*** LISTED ENTRIES Section Begins ***

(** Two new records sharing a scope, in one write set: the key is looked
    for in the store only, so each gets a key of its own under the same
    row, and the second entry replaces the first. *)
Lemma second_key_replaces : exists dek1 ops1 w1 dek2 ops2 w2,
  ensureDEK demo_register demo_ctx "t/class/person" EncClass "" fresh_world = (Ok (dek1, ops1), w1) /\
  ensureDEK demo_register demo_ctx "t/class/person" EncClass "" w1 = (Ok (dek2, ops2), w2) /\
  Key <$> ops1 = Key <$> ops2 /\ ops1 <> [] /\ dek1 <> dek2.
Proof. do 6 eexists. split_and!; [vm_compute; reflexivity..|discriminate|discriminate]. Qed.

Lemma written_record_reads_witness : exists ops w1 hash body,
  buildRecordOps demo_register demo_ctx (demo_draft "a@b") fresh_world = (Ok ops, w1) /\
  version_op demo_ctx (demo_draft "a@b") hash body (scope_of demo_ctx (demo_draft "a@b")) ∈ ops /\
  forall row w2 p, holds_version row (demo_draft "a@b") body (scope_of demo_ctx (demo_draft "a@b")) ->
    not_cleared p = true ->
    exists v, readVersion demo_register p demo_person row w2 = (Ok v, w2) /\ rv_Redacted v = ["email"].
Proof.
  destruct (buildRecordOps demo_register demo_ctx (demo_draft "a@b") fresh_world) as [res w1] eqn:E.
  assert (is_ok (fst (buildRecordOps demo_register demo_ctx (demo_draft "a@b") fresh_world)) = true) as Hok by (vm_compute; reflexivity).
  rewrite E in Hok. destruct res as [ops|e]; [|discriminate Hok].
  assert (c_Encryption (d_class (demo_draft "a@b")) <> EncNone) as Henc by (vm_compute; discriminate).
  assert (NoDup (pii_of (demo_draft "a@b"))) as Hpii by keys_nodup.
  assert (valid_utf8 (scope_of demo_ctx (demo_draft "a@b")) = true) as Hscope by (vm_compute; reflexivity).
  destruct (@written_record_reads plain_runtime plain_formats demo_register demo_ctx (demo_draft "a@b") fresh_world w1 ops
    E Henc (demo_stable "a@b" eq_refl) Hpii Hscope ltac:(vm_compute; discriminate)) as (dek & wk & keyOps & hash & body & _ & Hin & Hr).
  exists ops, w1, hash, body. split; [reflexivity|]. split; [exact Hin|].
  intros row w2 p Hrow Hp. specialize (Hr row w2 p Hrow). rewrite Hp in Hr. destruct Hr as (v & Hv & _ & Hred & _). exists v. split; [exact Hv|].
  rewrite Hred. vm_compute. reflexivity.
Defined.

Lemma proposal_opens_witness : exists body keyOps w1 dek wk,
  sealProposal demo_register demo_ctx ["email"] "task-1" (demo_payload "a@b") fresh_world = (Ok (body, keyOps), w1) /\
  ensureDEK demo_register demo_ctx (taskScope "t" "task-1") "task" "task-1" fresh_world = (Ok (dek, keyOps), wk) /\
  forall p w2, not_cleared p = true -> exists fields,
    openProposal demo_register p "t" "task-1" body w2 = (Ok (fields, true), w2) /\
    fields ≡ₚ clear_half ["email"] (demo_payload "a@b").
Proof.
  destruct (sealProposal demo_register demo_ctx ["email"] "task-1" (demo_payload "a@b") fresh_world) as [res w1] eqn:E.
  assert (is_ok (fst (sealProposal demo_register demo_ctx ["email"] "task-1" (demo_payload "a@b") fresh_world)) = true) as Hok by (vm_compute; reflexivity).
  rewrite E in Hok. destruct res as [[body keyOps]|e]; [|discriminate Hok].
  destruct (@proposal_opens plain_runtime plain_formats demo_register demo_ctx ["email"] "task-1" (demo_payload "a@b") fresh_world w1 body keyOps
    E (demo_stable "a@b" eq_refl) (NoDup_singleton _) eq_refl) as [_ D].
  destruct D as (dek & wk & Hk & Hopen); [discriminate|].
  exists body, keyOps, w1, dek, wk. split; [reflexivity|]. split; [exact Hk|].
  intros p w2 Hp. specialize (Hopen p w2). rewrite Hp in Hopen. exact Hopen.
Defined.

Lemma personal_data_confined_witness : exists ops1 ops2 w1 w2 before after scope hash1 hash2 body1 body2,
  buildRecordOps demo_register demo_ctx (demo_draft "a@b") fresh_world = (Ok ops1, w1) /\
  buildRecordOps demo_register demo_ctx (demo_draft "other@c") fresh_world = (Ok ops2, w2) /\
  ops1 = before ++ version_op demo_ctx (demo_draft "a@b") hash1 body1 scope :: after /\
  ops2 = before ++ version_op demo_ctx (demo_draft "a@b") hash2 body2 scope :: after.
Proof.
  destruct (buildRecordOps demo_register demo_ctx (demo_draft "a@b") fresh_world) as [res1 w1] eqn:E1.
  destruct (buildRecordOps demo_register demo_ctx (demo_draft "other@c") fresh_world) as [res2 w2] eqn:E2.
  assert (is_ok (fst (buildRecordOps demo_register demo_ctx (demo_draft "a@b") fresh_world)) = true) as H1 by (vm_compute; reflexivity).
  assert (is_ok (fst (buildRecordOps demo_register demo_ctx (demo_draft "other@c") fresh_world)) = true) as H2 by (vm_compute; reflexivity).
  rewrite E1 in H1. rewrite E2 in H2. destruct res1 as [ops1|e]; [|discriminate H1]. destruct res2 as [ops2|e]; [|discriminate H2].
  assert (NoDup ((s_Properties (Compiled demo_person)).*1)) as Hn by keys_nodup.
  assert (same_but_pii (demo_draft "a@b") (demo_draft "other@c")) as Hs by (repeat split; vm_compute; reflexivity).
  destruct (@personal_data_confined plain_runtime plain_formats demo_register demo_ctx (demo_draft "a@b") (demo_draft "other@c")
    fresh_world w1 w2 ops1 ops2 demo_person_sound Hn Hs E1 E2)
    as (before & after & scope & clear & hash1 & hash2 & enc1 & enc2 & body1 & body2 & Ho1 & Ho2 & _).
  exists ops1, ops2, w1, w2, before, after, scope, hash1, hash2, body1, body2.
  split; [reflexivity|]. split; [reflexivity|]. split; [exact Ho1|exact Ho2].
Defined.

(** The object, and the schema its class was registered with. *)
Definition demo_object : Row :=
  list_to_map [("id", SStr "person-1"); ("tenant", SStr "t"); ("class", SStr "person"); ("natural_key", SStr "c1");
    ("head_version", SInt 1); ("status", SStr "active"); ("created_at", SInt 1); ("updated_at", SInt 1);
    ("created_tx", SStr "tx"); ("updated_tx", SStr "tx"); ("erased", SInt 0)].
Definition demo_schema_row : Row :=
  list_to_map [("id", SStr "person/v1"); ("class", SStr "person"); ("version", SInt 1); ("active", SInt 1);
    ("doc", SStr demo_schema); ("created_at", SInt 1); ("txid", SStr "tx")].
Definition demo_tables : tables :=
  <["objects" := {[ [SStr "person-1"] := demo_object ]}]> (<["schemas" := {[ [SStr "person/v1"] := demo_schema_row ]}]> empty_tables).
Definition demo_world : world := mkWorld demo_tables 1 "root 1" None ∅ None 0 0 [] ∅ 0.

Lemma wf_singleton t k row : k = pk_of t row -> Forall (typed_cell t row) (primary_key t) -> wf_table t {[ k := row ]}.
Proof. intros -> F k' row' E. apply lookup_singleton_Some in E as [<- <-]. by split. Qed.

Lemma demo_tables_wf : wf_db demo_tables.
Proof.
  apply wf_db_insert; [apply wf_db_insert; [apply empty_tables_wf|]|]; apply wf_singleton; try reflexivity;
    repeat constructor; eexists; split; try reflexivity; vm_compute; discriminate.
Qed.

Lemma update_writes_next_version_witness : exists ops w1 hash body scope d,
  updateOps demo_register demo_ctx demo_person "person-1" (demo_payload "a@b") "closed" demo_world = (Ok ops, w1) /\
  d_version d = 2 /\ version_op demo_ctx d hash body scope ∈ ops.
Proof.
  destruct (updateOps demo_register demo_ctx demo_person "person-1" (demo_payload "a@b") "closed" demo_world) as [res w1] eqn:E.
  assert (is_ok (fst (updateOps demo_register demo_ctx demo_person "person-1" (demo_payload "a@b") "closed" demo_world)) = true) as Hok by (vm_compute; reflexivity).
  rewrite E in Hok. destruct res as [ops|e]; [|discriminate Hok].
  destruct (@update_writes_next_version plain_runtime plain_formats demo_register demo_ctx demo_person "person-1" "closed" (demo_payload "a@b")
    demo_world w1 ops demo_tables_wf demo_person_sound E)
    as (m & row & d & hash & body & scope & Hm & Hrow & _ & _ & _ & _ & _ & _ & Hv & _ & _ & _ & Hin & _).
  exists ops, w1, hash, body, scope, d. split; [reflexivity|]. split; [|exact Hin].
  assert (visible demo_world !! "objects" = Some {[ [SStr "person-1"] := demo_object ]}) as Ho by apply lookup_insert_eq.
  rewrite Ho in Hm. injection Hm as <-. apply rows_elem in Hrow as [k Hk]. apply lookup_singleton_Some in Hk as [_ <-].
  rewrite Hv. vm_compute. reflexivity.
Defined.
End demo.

*** LISTED ENTRIES Section Ends ***

## [WHAT NEEDS TO BE DONE]
Looking at the records above, return exactly the lines from the line with "Definition demo_world : world" to the line with "apply wf_db_insert; [apply", both ends included.

## [RESPONSE TO THE EXERCISE]
Definition demo_world : world := mkWorld demo_tables 1 "root 1" None ∅ None 0 0 [] ∅ 0.

Lemma wf_singleton t k row : k = pk_of t row -> Forall (typed_cell t row) (primary_key t) -> wf_table t {[ k := row ]}.
Proof. intros -> F k' row' E. apply lookup_singleton_Some in E as [<- <-]. by split. Qed.

Lemma demo_tables_wf : wf_db demo_tables.
Proof.
  apply wf_db_insert; [apply wf_db_insert; [apply empty_tables_wf|]|]; apply wf_singleton; try reflexivity;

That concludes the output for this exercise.